I presented it at a major hacker conference; the same year Edward Snowden was the keynote, that was very cool. So what happened after that? I think it went from having 1 to 4 stars on Github (and zero forks). I’ve never heard of anyone using it. It’s there if anyone wants it. How do I maintain it? If I find a bug that bothers me enough, or an OS compatibility issue comes up, I fix it. These days I only really maintain compatibility with Linux and only a dedicated hardware mode, that uses an Arduino to get foot pedal inputs for mouse clicks.
This can’t be an uncommon scenario, you make something cool, release it, and all you hear is crickets. The software was always single-purpose: a tool for me to do my work. Without being hyperbolic I can say it literally saved my career. One other unexpected side effect: any job interview in which I’ve gotten far enough to talk about this project I’ve gotten an offer. I don’t think the code is that amazingly clean and it’s not solving an impossibly difficult problem, but there’s something to be said for making stuff that actually works and having the entire code base visible for review.

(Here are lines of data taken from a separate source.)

(* ===== verification/Core.v ===== *)
(** * internal/controller/controller.go, state changes: the operations that write
    workflows, notifications and idempotency records through the store. *)
From S2P Require Import Prelude GoStrings GoTime Model Config Dns Keys Effects.

Definition parentModeExisting : string := "existing".
Definition parentModeInitial : string := "initial".

(** ** Zone selection (selected, selectedEnrollment) *)
Definition zone_name (s : string) : string := TrimSuffix (ToLower s) ".".

Definition listed (zone : string) (l : list string) : bool :=
  existsb (fun x => zone_name x == zone_name zone) l.

Definition selected (c : Config.t) (zone : string) : bool :=
  let r := c.(Config.Rotation) in
  if listed zone r.(Rotation.ExcludeZones) then false
  else match r.(Rotation.IncludeZones) with
       | [] => true
       | _ => listed zone r.(Rotation.IncludeZones)
       end.

Definition selectedEnrollment (c : Config.t) (zone : string) : bool :=
  let e := c.(Config.Enrollment) in
  if (e.(Enrollment.Scope_) != "all_selected") || negb (selected c zone) then false
  else if listed zone e.(Enrollment.ExcludeZones) then false
  else match e.(Enrollment.IncludeZones) with
       | [] => true
       | _ => listed zone e.(Enrollment.IncludeZones)
       end.

Section Core.
Context {SV : Services} {DL : DnsLib} (c : Config.t).

(** The mutation a [nil] closure stands for. *)
Definition no_change (x : Workflow.t) : M Workflow.t := ret x.

Definition transition (w : Workflow.t) (phase : Phase) (next : time)
    (mutate : Workflow.t -> M Workflow.t) : M unit :=
  Update (fun s =>
    let k := WorkflowKey w.(Workflow.Zone) w.(Workflow.Kind) in
    let x := workflow_at s k in
    let* now := Now in
    let x := x <| Workflow.Phase := phase |> <| Workflow.PhaseStartedAt := now |>
               <| Workflow.NextActionAt := next |> <| Workflow.LastError := "" |>
               <| Workflow.Attempts := 0 |> in
    let* x := mutate x in
    ret (put_workflow k x s)).

(** [time.Minute * time.Duration(1<<min(attempts, 8))]; a negative shift count panics. *)
Definition backoff (attempts : Z) : M duration :=
  let n := Z.min attempts 8 in
  if n <? 0 then panic else ret (dur_mul Minute (Z.shiftl 1 n)).

Definition recordRetry (w : Workflow.t) (cause : error) : M unit :=
  Update (fun s =>
    let k := WorkflowKey w.(Workflow.Zone) w.(Workflow.Kind) in
    let x := workflow_at s k in
    let x := x <| Workflow.Attempts := int64 (x.(Workflow.Attempts) + 1) |>
               <| Workflow.LastError := Error cause |> in
    let* b := backoff x.(Workflow.Attempts) in
    let* now := Now in
    let x := x <| Workflow.NextActionAt := Add now b |> in
    ret (put_workflow k x s)).

Definition blocked_event_id (zone : string) (kind : Kind) (fingerprint : string) : string :=
  dnssec_id (zone +:+ "|" +:+ Kind_string kind +:+ "|" +:+ fingerprint +:+ "|blocked").

(** [block] ignores a failed write and always returns the reason as an error. *)
Definition block {A} (zone : string) (kind : Kind) (reason : string) : M A :=
  let* _ := try (Update (fun s =>
    let k := WorkflowKey zone kind in
    let x := workflow_at s k in
    let x := x <| Workflow.Zone := zone |> <| Workflow.Kind := kind |>
               <| Workflow.Phase := PhaseBlocked |> <| Workflow.LastError := reason |>
               <| Workflow.NextActionAt := time_zero |> in
    let s := put_workflow k x s in
    if (kind == KindEnroll) && c.(Config.LMTP).(LMTP.Enabled) then
      let eventID := blocked_event_id zone kind x.(Workflow.KeysetFingerprint) in
      match s.(State.Notifications) !! eventID with
      | Some _ => ret s
      | None =>
          let* completed := Now in
          let* next := Now in
          ret (put_notification eventID
                 (Notification.mk eventID "blocked" zone kind completed 0
                    x.(Workflow.NewKeyID) x.(Workflow.NewZSKID) "" 0 next "" time_zero) s)
      end
    else ret s)) in
  fail (errors_New reason).

(** [complete]: one atomic update makes the workflow idle, an enrollment's role
    workflows idle as well, and files the completion event. *)
Definition completed_event_id (w : Workflow.t) (now : time) : string :=
  dnssec_id (Sprintf "%s|%s|%s" [AStr w.(Workflow.Zone); AStr (Kind_string w.(Workflow.Kind));
                                 AStr (FormatRFC3339Nano now)]).

Definition idle_role (w : Workflow.t) (now : time) (s : State.t) (role : Kind) : State.t :=
  let roleKey := WorkflowKey w.(Workflow.Zone) role in
  put_workflow roleKey
    ((workflow_at s roleKey) <| Workflow.Zone := w.(Workflow.Zone) |>
       <| Workflow.Kind := role |> <| Workflow.Phase := PhaseIdle |>
       <| Workflow.LastCompletedAt := now |>) s.

Definition complete (w : Workflow.t) : M unit :=
  let* now := Now in
  let eventID := completed_event_id w now in
  Update (fun s =>
    let k := WorkflowKey w.(Workflow.Zone) w.(Workflow.Kind) in
    let last := (workflow_at s k).(Workflow.LastCompletedAt) in
    let x := zero_Workflow <| Workflow.Zone := w.(Workflow.Zone) |>
               <| Workflow.Kind := w.(Workflow.Kind) |> <| Workflow.Phase := PhaseIdle |>
               <| Workflow.LastCompletedAt := now |> in
    let '(x, s) :=
      if w.(Workflow.Kind) == KindEnroll then
        (x <| Workflow.ZoneID := w.(Workflow.ZoneID) |>
           <| Workflow.NewKeyID := w.(Workflow.NewKeyID) |>
           <| Workflow.NewZSKID := w.(Workflow.NewZSKID) |>
           <| Workflow.DiscoveredAt := w.(Workflow.DiscoveredAt) |>
           <| Workflow.KeysetFingerprint := w.(Workflow.KeysetFingerprint) |>
           <| Workflow.EnrollmentDisposition := "enrolled" |>,
         fold_left (idle_role w now) [KindKSK; KindZSK] s)
      else (x, s) in
    let x := if Before now last then x <| Workflow.LastCompletedAt := last |> else x in
    let s := put_workflow k x s in
    ret (if c.(Config.LMTP).(LMTP.Enabled) then
           put_notification eventID
             (Notification.mk eventID "completed" w.(Workflow.Zone) w.(Workflow.Kind) now
                w.(Workflow.OldKeyID) w.(Workflow.NewKeyID) w.(Workflow.NewZSKID)
                w.(Workflow.RegistrarSTID) 0 now "" time_zero) s
         else s)).

(** The first workflow of a zone that is active, in iteration order. *)
Definition first_active (zone : string) (l : list (string * Workflow.t)) : option Workflow.t :=
  snd <$> List.find (fun kw => (kw.2.(Workflow.Zone) == zone) && Active kw.2) l.

(** The fields [start] and [Trigger] set on a workflow they begin. *)
Definition begin_rotation (now : time) (manual : bool) (idem : string) (w : Workflow.t)
  : Workflow.t :=
  w <| Workflow.Phase := PhasePrepublish |> <| Workflow.PhaseStartedAt := now |>
    <| Workflow.NextActionAt := now |> <| Workflow.LastError := "" |>
    <| Workflow.Attempts := 0 |> <| Workflow.Manual := manual |>
    <| Workflow.IdempotencyKey := idem |>.

Definition start (zone : string) (kind : Kind) (manual : bool) (idem : string) : M unit :=
  let* now := Now in
  Update (fun s =>
    let* ws := range_workflows s.(State.Workflows) in
    match first_active zone ws with
    | Some w => fail (Errorf "zone already has active %s workflow"
                        [AStr (Kind_string w.(Workflow.Kind))])
    | None =>
        let k := WorkflowKey zone kind in
        let w := default (zero_Workflow <| Workflow.Zone := zone |> <| Workflow.Kind := kind |>)
                   (s.(State.Workflows) !! k) in
        let s := put_workflow k (begin_rotation now manual idem w) s in
        ret (if idem != "" then put_idempotency idem k s else s)
    end).

(** ** bootstrap *)
Definition idle_since (zone : string) (kind : Kind) (now : time) : Workflow.t :=
  zero_Workflow <| Workflow.Zone := zone |> <| Workflow.Kind := kind |>
    <| Workflow.Phase := PhaseIdle |> <| Workflow.LastCompletedAt := now |>.

Definition ensure_idle (zone : string) (now : time) (s : State.t) (kind : Kind) : State.t :=
  let k := WorkflowKey zone kind in
  match s.(State.Workflows) !! k with
  | Some _ => s
  | None => put_workflow k (idle_since zone kind now) s
  end.

Definition bootstrap_roles (zone scheme : string) (now : time) (s : State.t) : State.t :=
  if scheme == "split" then fold_left (ensure_idle zone now) [KindZSK; KindKSK] s
  else if scheme == "csk" then ensure_idle zone now s KindSplit
  else s.

(** The two circuit-breaker counters over the enrollment workflows. *)
Definition pending_enrollments (ws : list (string * Workflow.t)) : Z :=
  Z.of_nat (length (List.filter
    (fun kw => (kw.2.(Workflow.Kind) == KindEnroll) && Active kw.2) ws)).
Definition recent_enrollments (now : time) (ws : list (string * Workflow.t)) : Z :=
  Z.of_nat (length (List.filter
    (fun kw => (kw.2.(Workflow.Kind) == KindEnroll) && negb (IsZero kw.2.(Workflow.DiscoveredAt))
               && (Sub now kw.2.(Workflow.DiscoveredAt) <? 24 * Hour)) ws)).

Definition ineligible_reason : string :=
  "automatic enrollment requires a clean split KSK/ZSK zone at first discovery".

Definition bootstrap (zone : Zone.t) (scheme : string) (keys : list Key.t) : M unit :=
  let* now := Now in
  let name := zone.(Zone.Name) in
  let enr := c.(Config.Enrollment) in
  Update (fun s =>
    let s := bootstrap_roles name scheme now s in
    let enrollKey := WorkflowKey name KindEnroll in
    let blank := zero_Workflow <| Workflow.Zone := name |>
                   <| Workflow.ZoneID := zone.(Zone.ID) |> <| Workflow.Kind := KindEnroll |> in
    if bool_decide (is_Some (s.(State.Workflows) !! enrollKey))
       || IsZero s.(State.EnrollmentArmedAt) || negb enr.(Enrollment.Enabled)
       || negb (selectedEnrollment c name)
    then ret s
    else if scheme == "csk" then
      ret (put_workflow enrollKey
             (blank <| Workflow.Phase := PhaseIdle |> <| Workflow.LastCompletedAt := now |>
                <| Workflow.EnrollmentDisposition := "ineligible" |>
                <| Workflow.LastError := ineligible_reason |>) s)
    else
    let inventory := validateEnrollmentInventory name keys 0 0 "" enr.(Enrollment.AllowedAlgorithms) in
    let* ws := range_workflows s.(State.Workflows) in
    if (enr.(Enrollment.MaxPending) <=? pending_enrollments ws)
       || (enr.(Enrollment.MaxNewPerDay) <=? recent_enrollments now ws) then
      ret (put_workflow enrollKey
             (blank <| Workflow.Phase := PhaseBlocked |> <| Workflow.DiscoveredAt := now |>
                <| Workflow.LastError := "automatic enrollment circuit breaker exceeded" |>) s)
    else
    let candidate := blank <| Workflow.Phase := PhaseEnrollDiscovered |>
          <| Workflow.PhaseStartedAt := now |> <| Workflow.NextActionAt := now |>
          <| Workflow.DiscoveredAt := now |> <| Workflow.ParentMode := parentModeInitial |>
          <| Workflow.EnrollmentDisposition := "candidate" |> in
    let candidate :=
      match inventory with
      | Ok (ksk, zsk, fingerprint) =>
          candidate <| Workflow.NewKeyID := ksk.(Key.ID) |>
            <| Workflow.NewZSKID := zsk.(Key.ID) |>
            <| Workflow.KeysetFingerprint := fingerprint |>
            <| Workflow.NextActionAt := Add now enr.(Enrollment.DiscoveryGrace) |>
      | Err e =>
          candidate <| Workflow.LastError :=
            "waiting for a stable clean split inventory: " +:+ Error e |>
      end in
    ret (put_workflow enrollKey candidate s)).

End Core.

It is my hobby project, whenever I learn some interesting implementation techniques used in other projects I use it in my tool. There are no users for my tool so there is not much maintenance work going on. I usually try to implement ideas that I get and make it as part of the tool's features.

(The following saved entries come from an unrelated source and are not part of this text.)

(* ===== verification/Rollover.v ===== *)
(** * internal/controller/controller.go, the ZSK, KSK and split rollover handlers:
    one definition per phase handler, in the order the phases run. *)
From S2P Require Import Prelude GoStrings GoTime Model Config Dns Keys Effects Core.

Section Rollover.
Context {SV : Services} {DL : DnsLib} (c : Config.t).

(** [c.transition(w, phase, c.clock.Now(), mutate)] *)
Definition transition_now (w : Workflow.t) (phase : Phase) (mutate : Workflow.t -> M Workflow.t)
  : M unit :=
  let* now := Now in
  transition w phase now mutate.

(** [c.transition(w, phase, c.clock.Now().Add(wait), mutate)] *)
Definition transition_after (w : Workflow.t) (phase : Phase) (wait : duration)
    (mutate : Workflow.t -> M Workflow.t) : M unit :=
  let* now := Now in
  transition w phase (Add now wait) mutate.

Definition clear_evidence (x : Workflow.t) : M Workflow.t :=
  ret (x <| Workflow.EvidenceAt := time_zero |>).

(** [time.Duration(ttl)*time.Second + PropagationMargin] *)
Definition ttl_wait (ttl : Z) : duration := dur_add (dur_mul ttl Second) (Margin c).
(** [maxDuration(ttl, minimum) + PropagationMargin] *)
Definition evidence_wait (ttl minimum : duration) : duration :=
  dur_add (maxDuration ttl minimum) (Margin c).

Definition is_split (w : Workflow.t) : bool := w.(Workflow.Kind) == KindSplit.
Definition is_initial_split (w : Workflow.t) : bool :=
  is_split w && (w.(Workflow.ParentMode) == parentModeInitial).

For every idea I start with pen and paper and then into implementation of it. I'll make sure I wouldn't bring in complications so I'll take few weeks for the idea and technique to implement to be strong. Whenever I get free time during my office hours like release is over, or I'm on a leave or I'm blocked I'll make tiny changes. Whenever I get a long break from office like long weekends, I'll spend a productive time with it.
Usually I take breaks and do not try to implement that is hard for head. If something feels smooth, I'll jump in to implement it.
The project started from a work need; as a consultant, it was a daily task to switch from a cloud account to another, and I was looking for a secure and easy way.
The project grows rapidly, and I'm looking to add support to the solution for the enterprise that is adopting the solution at the company level.
In the community, I've had some requests for troubleshooting and bug prioritization and granting a certain level of continuity. I think that a support option for the enterprise is the best option.
So, lately I tried to focus on bigger challenges and set up companies to handle the os project. My passion is security which I think should be more open. Cryptography is pretty much open nowadays (meaning everything we use crypto-related is likely open), but many other areas in security are not, e.g. authentication.
First project SoloKeys: https://github.com/solokeys/solo
An open source security key, FIDO2 certified, open hardware and firmware. Profitable, revenue selling the hardware + kickstarter campaigns.
Second (newer) project Saasfrom: https://github.com/saasform/saasform
A modern auth system for SaaS, with teams & payments. Revenue will come from cloud solution. Just started, onboarding the first beta customers.
https://www.firstcontrib.com - This is a website I built so users can easily find personalised issues to contribute to.
Another one would be https://github.com/krishnanunnir/rmm. Which is a telegram bot server you can run on your machine along with a telegram bot to remotely grab screenshots and linux commands on your machine from your Telegram app.
I made it open source because I wanted it to be part of my resume.
The project is small (around 1 kLOC) and hence is easy to keep active.